EXTRACTED MATERIAL section start

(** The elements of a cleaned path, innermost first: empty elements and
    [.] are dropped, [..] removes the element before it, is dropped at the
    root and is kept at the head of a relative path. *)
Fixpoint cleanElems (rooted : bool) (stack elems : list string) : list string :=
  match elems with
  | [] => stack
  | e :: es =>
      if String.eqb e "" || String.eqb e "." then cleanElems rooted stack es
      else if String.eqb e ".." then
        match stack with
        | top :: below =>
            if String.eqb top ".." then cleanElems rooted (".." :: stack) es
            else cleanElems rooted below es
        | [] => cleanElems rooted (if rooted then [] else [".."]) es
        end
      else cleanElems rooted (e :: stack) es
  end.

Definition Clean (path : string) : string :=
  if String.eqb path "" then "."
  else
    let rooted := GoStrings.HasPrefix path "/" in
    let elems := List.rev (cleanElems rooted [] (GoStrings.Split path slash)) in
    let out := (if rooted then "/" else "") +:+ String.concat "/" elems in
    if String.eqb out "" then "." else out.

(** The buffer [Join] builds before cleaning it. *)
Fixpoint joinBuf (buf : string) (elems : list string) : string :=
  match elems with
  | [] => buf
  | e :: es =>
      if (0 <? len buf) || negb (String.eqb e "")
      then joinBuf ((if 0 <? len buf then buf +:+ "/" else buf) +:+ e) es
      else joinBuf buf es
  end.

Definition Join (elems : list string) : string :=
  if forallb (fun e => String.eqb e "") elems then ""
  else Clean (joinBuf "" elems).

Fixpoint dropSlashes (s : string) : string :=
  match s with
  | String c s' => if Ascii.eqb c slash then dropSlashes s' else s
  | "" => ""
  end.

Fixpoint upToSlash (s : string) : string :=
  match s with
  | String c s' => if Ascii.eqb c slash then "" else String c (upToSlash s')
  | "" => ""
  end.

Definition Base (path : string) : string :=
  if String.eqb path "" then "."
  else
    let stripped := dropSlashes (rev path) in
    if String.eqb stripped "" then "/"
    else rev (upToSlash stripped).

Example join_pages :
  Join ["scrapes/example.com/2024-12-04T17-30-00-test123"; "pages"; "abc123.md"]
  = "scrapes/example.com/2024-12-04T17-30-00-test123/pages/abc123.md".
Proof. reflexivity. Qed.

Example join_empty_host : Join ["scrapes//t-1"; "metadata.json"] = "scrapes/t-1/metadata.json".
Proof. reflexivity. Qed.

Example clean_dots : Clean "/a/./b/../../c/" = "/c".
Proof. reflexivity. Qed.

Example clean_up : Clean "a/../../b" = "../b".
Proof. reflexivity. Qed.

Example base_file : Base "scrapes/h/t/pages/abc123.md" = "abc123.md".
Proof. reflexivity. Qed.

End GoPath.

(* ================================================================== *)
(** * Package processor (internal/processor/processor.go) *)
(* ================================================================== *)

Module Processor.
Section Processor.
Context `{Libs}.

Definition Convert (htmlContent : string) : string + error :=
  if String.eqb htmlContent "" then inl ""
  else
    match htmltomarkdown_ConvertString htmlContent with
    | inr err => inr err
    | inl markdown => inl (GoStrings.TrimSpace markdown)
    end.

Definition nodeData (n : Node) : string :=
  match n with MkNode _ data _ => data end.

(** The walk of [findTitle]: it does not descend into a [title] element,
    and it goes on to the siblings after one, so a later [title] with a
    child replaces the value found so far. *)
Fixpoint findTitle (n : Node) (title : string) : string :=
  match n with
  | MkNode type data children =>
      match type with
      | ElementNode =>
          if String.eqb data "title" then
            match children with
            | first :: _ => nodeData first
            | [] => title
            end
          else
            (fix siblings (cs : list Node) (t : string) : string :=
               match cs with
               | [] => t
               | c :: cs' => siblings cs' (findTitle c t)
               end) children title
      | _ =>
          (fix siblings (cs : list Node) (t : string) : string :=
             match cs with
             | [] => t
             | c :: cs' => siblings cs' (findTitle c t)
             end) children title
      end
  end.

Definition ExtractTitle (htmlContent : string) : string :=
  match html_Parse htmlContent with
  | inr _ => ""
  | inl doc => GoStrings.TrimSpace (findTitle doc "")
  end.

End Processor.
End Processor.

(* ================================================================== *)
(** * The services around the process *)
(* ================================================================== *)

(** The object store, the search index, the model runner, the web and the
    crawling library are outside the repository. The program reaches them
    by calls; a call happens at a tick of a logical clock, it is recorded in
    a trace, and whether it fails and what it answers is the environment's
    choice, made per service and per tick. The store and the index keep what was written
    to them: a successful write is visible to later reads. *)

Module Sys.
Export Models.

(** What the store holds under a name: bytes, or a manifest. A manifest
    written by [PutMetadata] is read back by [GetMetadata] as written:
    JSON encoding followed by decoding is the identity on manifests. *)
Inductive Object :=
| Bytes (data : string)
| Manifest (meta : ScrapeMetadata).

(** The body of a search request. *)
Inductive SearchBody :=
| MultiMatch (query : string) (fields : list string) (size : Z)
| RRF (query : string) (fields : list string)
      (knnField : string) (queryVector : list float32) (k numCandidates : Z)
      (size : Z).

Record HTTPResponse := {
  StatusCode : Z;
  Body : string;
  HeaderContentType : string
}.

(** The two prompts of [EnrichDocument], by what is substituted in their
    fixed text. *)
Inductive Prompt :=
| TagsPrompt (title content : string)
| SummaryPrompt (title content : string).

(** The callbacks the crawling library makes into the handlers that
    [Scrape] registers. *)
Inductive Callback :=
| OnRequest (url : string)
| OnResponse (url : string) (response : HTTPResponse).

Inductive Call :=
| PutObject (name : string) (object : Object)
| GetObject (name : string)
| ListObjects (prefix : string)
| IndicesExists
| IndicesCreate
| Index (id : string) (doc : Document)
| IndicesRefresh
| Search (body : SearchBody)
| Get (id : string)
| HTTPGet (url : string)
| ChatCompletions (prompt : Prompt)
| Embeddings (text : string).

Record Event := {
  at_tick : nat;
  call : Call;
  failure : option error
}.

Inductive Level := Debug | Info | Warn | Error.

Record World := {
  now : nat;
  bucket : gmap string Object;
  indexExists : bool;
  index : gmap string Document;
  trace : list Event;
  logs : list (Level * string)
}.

EXTRACTED MATERIAL section end

> _WHAT YOU WILL DO_
Take the records and restate them word for word.

> _OUTPUT FOR THIS EXERCISE_
(** The elements of a cleaned path, innermost first: empty elements and
    [.] are dropped, [..] removes the element before it, is dropped at the
    root and is kept at the head of a relative path. *)
Fixpoint cleanElems (rooted : bool) (stack elems : list string) : list string :=
  match elems with
  | [] => stack
  | e :: es =>
      if String.eqb e "" || String.eqb e "." then cleanElems rooted stack es
      else if String.eqb e ".." then
        match stack with
        | top :: below =>
            if String.eqb top ".." then cleanElems rooted (".." :: stack) es
            else cleanElems rooted below es
        | [] => cleanElems rooted (if rooted then [] else [".."]) es
        end
      else cleanElems rooted (e :: stack) es
  end.

Definition Clean (path : string) : string :=
  if String.eqb path "" then "."
  else
    let rooted := GoStrings.HasPrefix path "/" in
    let elems := List.rev (cleanElems rooted [] (GoStrings.Split path slash)) in
    let out := (if rooted then "/" else "") +:+ String.concat "/" elems in
    if String.eqb out "" then "." else out.

(** The buffer [Join] builds before cleaning it. *)
Fixpoint joinBuf (buf : string) (elems : list string) : string :=
  match elems with
  | [] => buf
  | e :: es =>
      if (0 <? len buf) || negb (String.eqb e "")
      then joinBuf ((if 0 <? len buf then buf +:+ "/" else buf) +:+ e) es
      else joinBuf buf es
  end.

Definition Join (elems : list string) : string :=
  if forallb (fun e => String.eqb e "") elems then ""
  else Clean (joinBuf "" elems).

Fixpoint dropSlashes (s : string) : string :=
  match s with
  | String c s' => if Ascii.eqb c slash then dropSlashes s' else s
  | "" => ""
  end.

Fixpoint upToSlash (s : string) : string :=
  match s with
  | String c s' => if Ascii.eqb c slash then "" else String c (upToSlash s')
  | "" => ""
  end.

Definition Base (path : string) : string :=
  if String.eqb path "" then "."
  else
    let stripped := dropSlashes (rev path) in
    if String.eqb stripped "" then "/"
    else rev (upToSlash stripped).

Example join_pages :
  Join ["scrapes/example.com/2024-12-04T17-30-00-test123"; "pages"; "abc123.md"]
  = "scrapes/example.com/2024-12-04T17-30-00-test123/pages/abc123.md".
Proof. reflexivity. Qed.

Example join_empty_host : Join ["scrapes//t-1"; "metadata.json"] = "scrapes/t-1/metadata.json".
Proof. reflexivity. Qed.

Example clean_dots : Clean "/a/./b/../../c/" = "/c".
Proof. reflexivity. Qed.

Example clean_up : Clean "a/../../b" = "../b".
Proof. reflexivity. Qed.

Example base_file : Base "scrapes/h/t/pages/abc123.md" = "abc123.md".
Proof. reflexivity. Qed.

End GoPath.

(* ================================================================== *)
(** * Package processor (internal/processor/processor.go) *)
(* ================================================================== *)

Module Processor.
Section Processor.
Context `{Libs}.

Definition Convert (htmlContent : string) : string + error :=
  if String.eqb htmlContent "" then inl ""
  else
    match htmltomarkdown_ConvertString htmlContent with
    | inr err => inr err
    | inl markdown => inl (GoStrings.TrimSpace markdown)
    end.

Definition nodeData (n : Node) : string :=
  match n with MkNode _ data _ => data end.

(** The walk of [findTitle]: it does not descend into a [title] element,
    and it goes on to the siblings after one, so a later [title] with a
    child replaces the value found so far. *)
Fixpoint findTitle (n : Node) (title : string) : string :=
  match n with
  | MkNode type data children =>
      match type with
      | ElementNode =>
          if String.eqb data "title" then
            match children with
            | first :: _ => nodeData first
            | [] => title
            end
          else
            (fix siblings (cs : list Node) (t : string) : string :=
               match cs with
               | [] => t
               | c :: cs' => siblings cs' (findTitle c t)
               end) children title
      | _ =>
          (fix siblings (cs : list Node) (t : string) : string :=
             match cs with
             | [] => t
             | c :: cs' => siblings cs' (findTitle c t)
             end) children title
      end
  end.

Definition ExtractTitle (htmlContent : string) : string :=
  match html_Parse htmlContent with
  | inr _ => ""
  | inl doc => GoStrings.TrimSpace (findTitle doc "")
  end.

End Processor.
End Processor.

(* ================================================================== *)
(** * The services around the process *)
(* ================================================================== *)

(** The object store, the search index, the model runner, the web and the
    crawling library are outside the repository. The program reaches them
    by calls; a call happens at a tick of a logical clock, it is recorded in
    a trace, and whether it fails and what it answers is the environment's
    choice, made per service and per tick. The store and the index keep what was written
    to them: a successful write is visible to later reads. *)

Module Sys.
Export Models.

(** What the store holds under a name: bytes, or a manifest. A manifest
    written by [PutMetadata] is read back by [GetMetadata] as written:
    JSON encoding followed by decoding is the identity on manifests. *)
Inductive Object :=
| Bytes (data : string)
| Manifest (meta : ScrapeMetadata).

(** The body of a search request. *)
Inductive SearchBody :=
| MultiMatch (query : string) (fields : list string) (size : Z)
| RRF (query : string) (fields : list string)
      (knnField : string) (queryVector : list float32) (k numCandidates : Z)
      (size : Z).

Record HTTPResponse := {
  StatusCode : Z;
  Body : string;
  HeaderContentType : string
}.

(** The two prompts of [EnrichDocument], by what is substituted in their
    fixed text. *)
Inductive Prompt :=
| TagsPrompt (title content : string)
| SummaryPrompt (title content : string).

(** The callbacks the crawling library makes into the handlers that
    [Scrape] registers. *)
Inductive Callback :=
| OnRequest (url : string)
| OnResponse (url : string) (response : HTTPResponse).

Inductive Call :=
| PutObject (name : string) (object : Object)
| GetObject (name : string)
| ListObjects (prefix : string)
| IndicesExists
| IndicesCreate
| Index (id : string) (doc : Document)
| IndicesRefresh
| Search (body : SearchBody)
| Get (id : string)
| HTTPGet (url : string)
| ChatCompletions (prompt : Prompt)
| Embeddings (text : string).

Record Event := {
  at_tick : nat;
  call : Call;
  failure : option error
}.

Inductive Level := Debug | Info | Warn | Error.

Record World := {
  now : nat;
  bucket : gmap string Object;
  indexExists : bool;
  index : gmap string Document;
  trace : list Event;
  logs : list (Level * string)
}.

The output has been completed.